On conclusion of the Inquiry, the Committee set out in its report the allegations that were proven as to fact and the proven facts that amounted to professional misconduct. The Committee then submitted their report to the Board recommending the sanction of erasure, given that the conduct of both women was “fundamentally incompatible with being a nurse”.
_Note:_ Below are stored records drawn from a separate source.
(** * The Pico HID drivers of KVMD: [hid/lib/drivers-pico/factory.cpp]

    A shallow embedding of the two stateful drivers of the file, [UsbMouse]
    and [UsbKeyboard], and of the calls they make on the shared USB device
    object [gKbMouse].

    - A C++ [int] is a [Z]; the only arithmetic the drivers do on their
      fields is [|=], [&=] and [~], for which [Z.lor], [Z.land] and [Z.lnot]
      are the two's complement operations (no wrap-around can occur).
    - A store into a [uint8_t] keeps the low eight bits: [to_u8]. The
      [uint8_t code] of [sendKey] is a [Z] that callers take from 0..255;
      nothing below depends on that range.
    - [std::set<int>] is a [gset Z]; its iterators walk it in ascending
      order, which is [set_begin_to_end].
    - [gKbMouse] is outside the file: the embedding records the calls made
      on it, in order, with the arguments as written at the call site.
    - The enumerators and macros of [USBMouseKeyboard.h] and the function
      [keymapUsb] of [usb-keymap.h] are outside the file as well: they are
      section variables. *)

From Stdlib Require Import ZArith List Lia Bool.
From stdpp Require Import base numbers list sorting gmap fin_sets.

Local Open Scope Z_scope.

(** ** Integers *)

(** Conversion of an [int] to [uint8_t]. *)
Definition to_u8 (v : Z) : Z := v mod 256.

(** [mask] and [mask'] have no bit in common. *)
Definition disjoint_bits (mask mask' : Z) : Prop := Z.land mask mask' = 0.

(** What [mButtons |= mask] ([b] true) and [mButtons &= ~mask] ([b] false)
    make of the mask [v]. *)
Definition set_or_clear (b : bool) (mask v : Z) : Z :=
  if b then Z.lor v mask else Z.land v (Z.lnot mask).

(** ** The USB device object and the driver monad *)

(** One call on [gKbMouse]. A report is sent as the [length] first bytes of
    its [data] array. *)
Inductive UsbCall : Type :=
| Move (x y : Z)
| Update (x y buttons z : Z)
| Send (bytes : list Z).

(** A driver object of class [S] together with the calls made on [gKbMouse]
    so far (oldest first). *)
Record World (S : Type) : Type := mkWorld { self : S; gKbMouse : list UsbCall }.
Arguments mkWorld {S} _ _.
Arguments self {S} _.
Arguments gKbMouse {S} _.

(** A method of class [S] returning an [A]. *)
Definition Drv (S A : Type) : Type := World S -> A * World S.

#[global] Instance drv_ret {S} : MRet (Drv S) :=
  fun A (a : A) w => (a, w).

#[global] Instance drv_bind {S} : MBind (Drv S) :=
  fun A B (k : A -> Drv S B) (m : Drv S A) w => let (a, w') := m w in k a w'.

Definition this {S} : Drv S S := fun w => (self w, w).

Definition assign {S} (f : S -> S) : Drv S unit :=
  fun w => (tt, mkWorld (f (self w)) (gKbMouse w)).

Definition usb {S} (c : UsbCall) : Drv S unit :=
  fun w => (tt, mkWorld (self w) (gKbMouse w ++ [c])).

(** The world a method leaves. *)
Definition exec {S A} (m : Drv S A) (w : World S) : World S := snd (m w).

(** The value a method returns. *)
Definition result {S A} (m : Drv S A) (w : World S) : A := fst (m w).

(** ** [class UsbMouse] *)

Record UsbMouse : Type := mkUsbMouse {
  mPositionX : Z;
  mPositionY : Z;
  mScroll : Z;
  mButtons : Z
}.

Definition set_mPositionX (v : Z) (m : UsbMouse) : UsbMouse :=
  mkUsbMouse v (mPositionY m) (mScroll m) (mButtons m).
Definition set_mPositionY (v : Z) (m : UsbMouse) : UsbMouse :=
  mkUsbMouse (mPositionX m) v (mScroll m) (mButtons m).
Definition set_mScroll (v : Z) (m : UsbMouse) : UsbMouse :=
  mkUsbMouse (mPositionX m) (mPositionY m) v (mButtons m).
Definition set_mButtons (v : Z) (m : UsbMouse) : UsbMouse :=
  mkUsbMouse (mPositionX m) (mPositionY m) (mScroll m) v.

(** The cached absolute position. *)
Definition position (m : UsbMouse) : Z * Z := (mPositionX m, mPositionY m).

Module Mouse.
Section Mouse.

(** [enum MOUSE_BUTTON] of the USB library. *)
Variables MOUSE_LEFT MOUSE_RIGHT MOUSE_MIDDLE : Z.

(** The three masks together. *)
Definition button_bits : Z :=
  Z.lor MOUSE_LEFT (Z.lor MOUSE_RIGHT MOUSE_MIDDLE).

Definition begin : Drv UsbMouse unit := mret tt.

Definition clear : Drv UsbMouse unit :=
  assign (set_mButtons 0) ;;
  assign (set_mPositionX 0) ;;
  assign (set_mPositionY 0) ;;
  assign (set_mScroll 0).

Definition sendUpdate : Drv UsbMouse unit :=
  m ← this;
  usb (Update (mPositionX m) (mPositionY m) (mButtons m) (mScroll m)).

(** [mButtons |= mask] and [mButtons &= ~mask]. *)
Definition or_mButtons (mask : Z) : Drv UsbMouse unit :=
  assign (fun m => set_mButtons (Z.lor (mButtons m) mask) m).
Definition and_not_mButtons (mask : Z) : Drv UsbMouse unit :=
  assign (fun m => set_mButtons (Z.land (mButtons m) (Z.lnot mask)) m).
The Board of NMBI then met and considered the Committee's Report, the transcripts and exhibits from the Inquiry and accepted the Committee’s rationale for the sanction and confirmed that the Respondent and Registrant' B's names should be erased from the Register. The Board also decided, pursuant to s38(5) of the 1985 Act, that the Respondent’s name and Registrant B's name, the Committee's findings, and decision should be published. Despite being invited to attend, neither the Respondent nor Registrant B were present or represented at the meeting of the Board.

Confirmation

On 15 November 2021, this matter came before the High Court for confirmation of sanction. Irvine P. noted that the Court must have due regard to the gravity of erasure as a sanction, given the impact it can have on an individual's ability to earn an income (Medical Council v. Whelan). Irvine P. also noted that the Court's jurisdiction under s39 of the 1985 Act was that it should confirm sanction unless it was found that the Board had not acted reasonably. The case of Medical Council v Lohan Mannion [2017] IEHC 40 was also referred to in this regard.
 
Irvine P. stated that in her view, the Board was clearly satisfied that the Respondent’s conduct was at the most serious end of the spectrum, given the wide ranging, persistent and repeated nature of the misconduct concerned.  In granting the Order sought, Irvine P. noted "the profound dishonesty and serious disregard shown by the Respondent to the people in her care, who deserved to be treated at a minimum in accordance with standard practice".
 
Irvine P. then considered the application regarding Registrant B and noted that there were less findings made in respect of her conduct. However, in noting the submissions by the CEO's legal representatives (Fieldfisher) regarding allegations of a similarly egregious nature to that of the Respondent, Irvine P. again found there could be no alternative but to grant the Order sought.  

Irvine P. also ordered that the Nursing Board of Australia be notified of the erasure in respect of both women.
 
Written by JP McDowell and  Hannah Unger

[1] Section 6(1)(b) of the Nurses and Midwives Act 2011 provides that anything commenced but not completed by the Applicant or a committee established under s.13(2) of the 1985 Act may be carried out and completed by the Applicant after such repeal as if section 6 and 13 of the Act had not been appealed.